Trotz oder gerade wegen der dramatischen Weltlage bringt die Wahl kein klares Ergebnis. Das starke Abschneiden der Rechts- und Linkspopulisten zwingt die Union als bescheidene Gewinnerin zur Koalition mit der Rest-SPD. Das behindert den notwendigen Politikwechsel behindern und wird die Extremisten noch stärker machen.
Markus Söder hat manchmal recht. Bei den Bürgern gebe es eine gewisse Verunsicherung, las er am Wahlabend aus den vorläufigen Ergebnissen. Das ist noch stark untertrieben. Obwohl die Ampelregierung krachend gescheitert war, holten CDU/CSU weniger als 30 Prozent. Offensichtlich trauten die Wähler auch ihnen und ihrem Kanzlerkandidaten Friedrich Merz nicht zu, das Ruder herum zu reißen. Oder sie wollen es gar nicht. Sie möchten, dass alles so bleibt, obwohl völlig klar ist, dass kaum etwas so bleiben wird und kann, wie es war. Was kann und wird Merz als designierter Kanzler aus dem Wahlergebnis machen – in einer Lage, in der das Land und Europa dringend auf eine entscheidungs- und handlungsfähige Bundesregierung angewiesen sind?

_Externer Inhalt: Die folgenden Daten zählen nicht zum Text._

Lemma join_from_parents (A B : Type) (key : B -> string) (fk : A -> string)
  (parents : list B) (rows : list A) :
  NoDup (map key parents) ->
  Permutation
    (flat_map (fun b => filter (fun a => String.eqb (fk a) (key b)) rows) parents)
    (filter (fun a => existsb (fun b => String.eqb (fk a) (key b)) parents) rows).
Proof.
  induction parents as [|b r IH]; intros Hnd; simpl.
  - rewrite filter_none by reflexivity. constructor.
  - inversion Hnd as [|? ? Hb Hr]; subst.
    eapply perm_trans; [apply Permutation_app_head, IH, Hr|].
    apply filter_or_perm. intros a E1 E2.
    apply String.eqb_eq in E1. apply existsb_exists in E2.
    destruct E2 as (b' & Hb' & E2). apply String.eqb_eq in E2.
    apply Hb. rewrite <- E1, E2. now apply in_map.
Qed.

Lemma joinProject_events (sessions : Sessions.table) (db : Events.table)
  (projectPath : string) :
  NoDup (map SessionRow.session_id sessions) ->
  Permutation (EventQueries.joinProject sessions db projectPath)
              (filter (eventOfProject sessions projectPath) db).
Proof.
  intros Hnd. unfold EventQueries.joinProject.
  eapply perm_trans.
  - apply (@join_from_parents _ _ SessionRow.session_id EventRow.session_id).
    now apply NoDup_map_filter.
  - erewrite filter_ext; [apply Permutation_refl|].
    intros e. unfold eventOfProject. apply existsb_filter.
Qed.

Lemma StronglySorted_app_cross (A : Type) (R : A -> A -> Prop) (l1 l2 : list A) :
  StronglySorted R (l1 ++ l2) -> forall x y, In x l1 -> In y l2 -> R x y.
Proof.
  induction l1 as [|a r IH]; simpl; intros H x y Hx Hy; [contradiction|].
  inversion H as [|? ? Hr Ha]; subst. destruct Hx as [<-|Hx].
  - rewrite Forall_forall in Ha. apply Ha. apply in_or_app. now right.
  - now apply IH.
Qed.

Lemma rowToEvent_eventRow (event : SessionEvent.t) :
  EventQueries.rowToEvent (eventRow event) = event.
Proof. now destruct event. Qed.

(** X24. Events written and read.  [insertEvent] throws a uniqueness error
    exactly when the event identifier is stored, otherwise a foreign-key
    error exactly when the session is not stored, and otherwise succeeds;
    the event is then returned unchanged by [getSessionEvents] for its
    session, with or without its type as a filter.  [getSessionEvents]
    returns exactly the events of the session (of the type, when one is
    given), oldest first.  Session identifiers being unique,
    [getRecentEvents] returns [limit] of the events that belong to a
    session of the project (of the type), or all of them when they are
    fewer, each once and newest first, and no event left out is newer
    than one returned; which of several events with one timestamp are
    kept, and in which order, is left open. *)
Theorem events_written_and_read (sessions : Sessions.table) (db : Events.table)
  (event : SessionEvent.t) :
  NoDup (map SessionRow.session_id sessions) ->
  (In event.(SessionEvent.eventId) (map EventRow.event_id db) ->
   Events.insertEvent sessions db event = Throw (UniqueConstraint "session_events")) /\
  (~ In event.(SessionEvent.eventId) (map EventRow.event_id db) ->
   ~ In event.(SessionEvent.sessionId) (map SessionRow.session_id sessions) ->
   Events.insertEvent sessions db event = Throw (ForeignKeyConstraint "session_events")) /\
  (~ In event.(SessionEvent.eventId) (map EventRow.event_id db) ->
   In event.(SessionEvent.sessionId) (map SessionRow.session_id sessions) ->
   Events.insertEvent sessions db event = Ok (db ++ [eventRow event]) /\
   In event (EventQueries.getSessionEvents (db ++ [eventRow event])
               event.(SessionEvent.sessionId) None) /\
   In event (EventQueries.getSessionEvents (db ++ [eventRow event])
               event.(SessionEvent.sessionId) (Some event.(SessionEvent.eventType)))) /\
  (forall sessionId eventType,
     let result := EventQueries.getSessionEvents db sessionId eventType in
     (forall x, In x result <->
                In (eventRow x) db /\ x.(SessionEvent.sessionId) = sessionId /\
                forall t, eventType = Some t -> x.(SessionEvent.eventType) = t) /\
     oldestFirst SessionEvent.timestamp result) /\
  (forall projectPath eventType limit,
     let result := EventQueries.getRecentEvents sessions db projectPath eventType limit in
     let matching := filter (fun e => eventOfProject sessions projectPath e
                                      && EventQueries.ofType eventType e) db in
     List.length result = Nat.min limit (List.length matching) /\
     newestFirst SessionEvent.timestamp result /\
     exists rest,
       Permutation (map eventRow result ++ rest) matching /\
       forall x r, In x result -> In r rest ->
                   String.ltb x.(SessionEvent.timestamp) r.(EventRow.timestamp) = false).
Proof.
  intros Hnd.
  assert (Hex : forall (A : Type) (key : A -> string) (id : string) (rows : list A),
             existsb (fun r => String.eqb (key r) id) rows = true <-> In id (map key rows)).
  { intros A key id rows. split; [apply existsb_key_true|].
    intros H. destruct (existsb _ rows) eqn:E; [reflexivity|].
    now apply existsb_key_false in E. }
  assert (Hrow : forall r, eventRow (EventQueries.rowToEvent r) = r)
    by (intros r; now destruct r).
  assert (HofType : forall eventType r,
             EventQueries.ofType eventType r = true <->
             forall t, eventType = Some t -> EventRow.event_type r = t).
  { intros [t|] r; simpl.
    - rewrite eventTypeEqb_eq. split; [now intros -> t' [= <-] | auto].
    - split; [discriminate | reflexivity]. }
  unfold Events.insertEvent. fold (eventRow event).
  split; [|split; [|split; [|split]]].
  - intros H. apply Hex in H. now rewrite H.
  - intros H1 H2.
    destruct (existsb _ db) eqn:E1; [apply Hex in E1; contradiction|].
    destruct (existsb _ sessions) eqn:E2; [apply Hex in E2; contradiction|].
    reflexivity.
  - intros H1 H2.
    destruct (existsb _ db) eqn:E1; [apply Hex in E1; contradiction|].
    apply Hex in H2. rewrite H2. cbn [negb].
    split; [reflexivity|].
    split; unfold EventQueries.getSessionEvents;
      rewrite <- (rowToEvent_eventRow event) at 1;
      apply in_map, sort_In_iff, filter_In;
      (split; [apply in_or_app; right; now left|]);
      cbn; rewrite String.eqb_refl; [reflexivity|].
    now apply eventTypeEqb_eq.
  - intros sessionId eventType. cbv zeta. unfold EventQueries.getSessionEvents. split.
    + intros x. rewrite in_map_iff. split.
      * intros (r & <- & Hr). apply sort_In_iff, filter_In in Hr.
        destruct Hr as [Hin Hq]. apply andb_true_iff in Hq. destruct Hq as [H1 H2].
        apply String.eqb_eq in H1. rewrite Hrow.
        split; [exact Hin|]. split; [exact H1|]. now apply HofType.
      * intros (Hin & H1 & H2). exists (eventRow x).
        split; [apply rowToEvent_eventRow|].
        apply sort_In_iff, filter_In. split; [exact Hin|].
        apply andb_true_iff. split; [now apply String.eqb_eq | now apply HofType].
    + apply StronglySorted_map. apply (orderByAsc_sorted EventRow.timestamp).
  - intros projectPath eventType limit. cbv zeta.
    unfold EventQueries.getRecentEvents, Sql.limit.
    set (joined := filter (EventQueries.ofType eventType)
                     (EventQueries.joinProject sessions db projectPath)).
    set (sorted := Sql.orderByDesc EventRow.timestamp joined).
    assert (Hperm : Permutation sorted
                      (filter (fun e => eventOfProject sessions projectPath e
                                        && EventQueries.ofType eventType e) db)).
    { eapply perm_trans; [apply sort_perm|]. unfold joined.
      rewrite <- filter_filter_and. apply Permutation_filter_same.
      now apply joinProject_events. }
    assert (Hsorted : StronglySorted
                        (fun x y => String.ltb (EventRow.timestamp x)
                                      (EventRow.timestamp y) = false) sorted)
      by apply (orderByDesc_sorted EventRow.timestamp).
    split; [|split].
    + rewrite length_map, length_firstn, (Permutation_length Hperm). reflexivity.
    + apply StronglySorted_map. now apply StronglySorted_firstn.
    + exists (skipn limit sorted). split.
      * rewrite map_map. erewrite map_ext; [|exact Hrow]. rewrite map_id.
        now rewrite firstn_skipn.
      * intros x r Hx Hr. apply in_map_iff in Hx. destruct Hx as (r0 & <- & Hr0).
        rewrite <- (firstn_skipn limit sorted) in Hsorted.
        exact (@StronglySorted_app_cross _ _ _ _ Hsorted r0 r Hr0 Hr).
Qed.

Merz will und muss schnell eine Koalition bilden. Das wird jedoch äußerst schwierig werden. An der SPD kommt er dabei nicht vorbei, obwohl sie die krachende Wahlverliererin ist und sie nach ihrem existenzbedrohenden Ergebnis und der völlig verkorksten Kanzlerschaft von Olaf Scholz eigentlich in die Opposition gehörte. Doch eine Alternative hat er nicht, da es für Schwarz-Grün nicht reicht und er eine Zusammenarbeit mt der Partei, die sich nur so nennt, zurecht ausschließt.

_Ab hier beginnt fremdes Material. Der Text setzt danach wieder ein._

(** * sysbox-fs: handler dispatch and resource reconciliation

    A shallow embedding of the fuse-server service ([fuse/service.go]), of
    the [nf_conntrack_max] handler, of the [/proc/meminfo] and
    [/proc/cpuinfo] handlers and of the [/proc/sys/net/ipv4/neigh] handler,
    followed by the properties that the written specification states about
    them.

    Conventions.  A Go [int] / [int64] is a [Z]; a [uint32] pid is an [N];
    a [[]byte] is a [list byte] and a Go [string] a [string] (both are byte
    sequences, [string(buf)] and [[]byte(s)] are the two conversions).  A
    Go [error] is an [option error], [None] being [nil].  A method that
    mutates its receiver returns the new receiver next to its results. *)

From Stdlib Require Import ZArith NArith String Ascii List Bool Lia.
From Stdlib.Strings Require Import Byte.
From Stdlib Require Import Decimal DecimalString DecimalN DecimalZ DecimalPos.
From stdpp Require Import gmap strings list fin_maps.

Import ListNotations.
Local Open Scope Z_scope.

(* ===================================================================== *)
(** * Errors *)
(* ===================================================================== *)

(** [syscall.Errno] values used by the handlers. *)
Definition ENOENT : Z := 2.
Definition EIO : Z := 5.
Definition EACCES : Z := 13.

(** The two sentinels of [strconv]. *)
Inductive NumErrKind := ErrSyntax | ErrRange.

(** The error values that flow through the modelled code. *)
Inductive error :=
| EOF                                              (* io.EOF *)
| ErrorString (msg : string)                       (* errors.New, fmt.Errorf *)
| NumError (fn num : string) (kind : NumErrKind)   (* *strconv.NumError *)
| IOerror (code : Z)                               (* fuse.IOerror{Code: code} *)
| PathError (op path : string) (errno : Z).        (* *os.PathError from the host *)

(** [err == io.EOF] *)
Definition isEOF (e : error) : bool :=
  match e with EOF => true | _ => false end.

Die SPD muss sich nach ihrem historischen Debakel – einem weiteren in einer langen Kette des Niedergangs (auch 2021 war ein historisch schlechtes Egebnis, nur dass die Union da noch etwas schwächer war) – nun erst mal komplett neu sortieren und aufstellen. Wird Klingbeil alllein oder zusammen mit Pistorius und der saarländischen Ministerpräsidentin Rehlinger das Sagen haben? Was bedeutet das inhaltlich? Wird die neue Führung bereit sein, die Einwanderung zu begrenzen, was Merz zur Bedingung gemacht hat, und kräftig in die Aufrüstung zu investieren – auch zu Lasten von Sozialleistungen?

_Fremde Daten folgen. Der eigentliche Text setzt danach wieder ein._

(** A special character where no text is pending gives one token. *)
Lemma scan_special (c : ascii) (rest : string) (self : Tokenizer) (i : nat) :
  Ready self -> char_in_str c special_characters = true ->
  exists self',
    for_enumerate loop_body self i (String c rest)
    = for_enumerate loop_body self' (S i) rest
    /\ Ready self'
    /\ idx self' = Some i
    /\ token_seq self' = token_seq self ++ [(String c "", true, i)].
Proof.
  intros [He Hq Hi L1 L2] Hc. simpl.
  rewrite (loop_body_special _ _ _ He Hq Hc).
  exists (flush_special (set_idx self i) i c).
  destruct (flush_special_fields (set_idx self i) i c) as (F1 & F2 & F3 & F4).
  destruct (flush_special_lengths (set_idx self i) i c L1 L2) as [L3 L4].
  simpl in F2, F3.
  split; [reflexivity|].
  split; [constructor; auto; congruence|].
  split; [exact F4|].
  rewrite (token_seq_flush_special (set_idx self i) i c L1 L2).
  change (current_item (set_idx self i)) with (current_item self).
  rewrite Hi. reflexivity.
Qed.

Ähnliche Fragen stellen sich an die Grünen, auch wenn sie zur Regierungsbildung wohl nicht benötigt werden. Zwar haben sie nicht soviel verloren wie die SPD. Mit ihrer Konfrontation gegen Merz und die Union in der Migrationspolitik, ohne aber eine Zusammenarbeit auszuschließen, haben sie Wähler zur Linken und wohl auch zur AfD getrieben. Deshalb werden sie nachdenken müssen, welche Konsequenzen sie aus ihren Fehlern ziehen, und ob sie bereit sind, ihren Kurs zu ändern, auch in der Klimaschutzpolitik.
Keine Zeit zu verlieren
Die dramatische Lage erlaubt allerdings keine monatelangen Selbstfindungsprozesse. Merz, dessen Union ebenfalls deutlich unter den Erwartungen und seinen Ansprüchen blieb, muss die SPD deshalb rasch zu Entscheidungen zwingen. Seine Druckmittel sind indes begrenzt. Da er eine Zusammenarbeit mit der AfD auch nach der Wahl völlig zurecht ausgeschlossen hat und er deswegen auch keine Minderheitsregierung will, die auch nur begrenzt handlungsfähig wäre, hat er kaum eine Wahl.
Es ist zu hoffen, dass SPD und Grüne erkennen, dass sie mit einer Verweigerungshaltung bei einer dann fälligen weiteren Neuwahl nur AfD, Linke und BSW noch stärker machen würden, sodass Deutschland überhaupt nicht mehr regierungsfähig wäre. Aber selbst wenn sie sich zu Koalitionsgesprächen und Mitregieren bereit erklären, wird es keinen wirklichen Politikwechsel geben. Vielmehr ist zu befürchten, dass sich das Gewürge der vergangenen drei Jahre fortsetzt, zumal ja die CSU auch noch quer schießen wird. Putin, Trump und ihre Fans in Deutschland warten nur darauf, dass sich die Parteien der Mitte im wichtigsten Land Europas weiter zerlegen. Sehr schlechte Aussichten.
Ludwig Greven ist freier Autor. Er hat zahllose Wahlkämpfe begleitet und Wahlergebnisse kommentiert. So ratlos wie die Parteien diesmal war er auch noch nicht.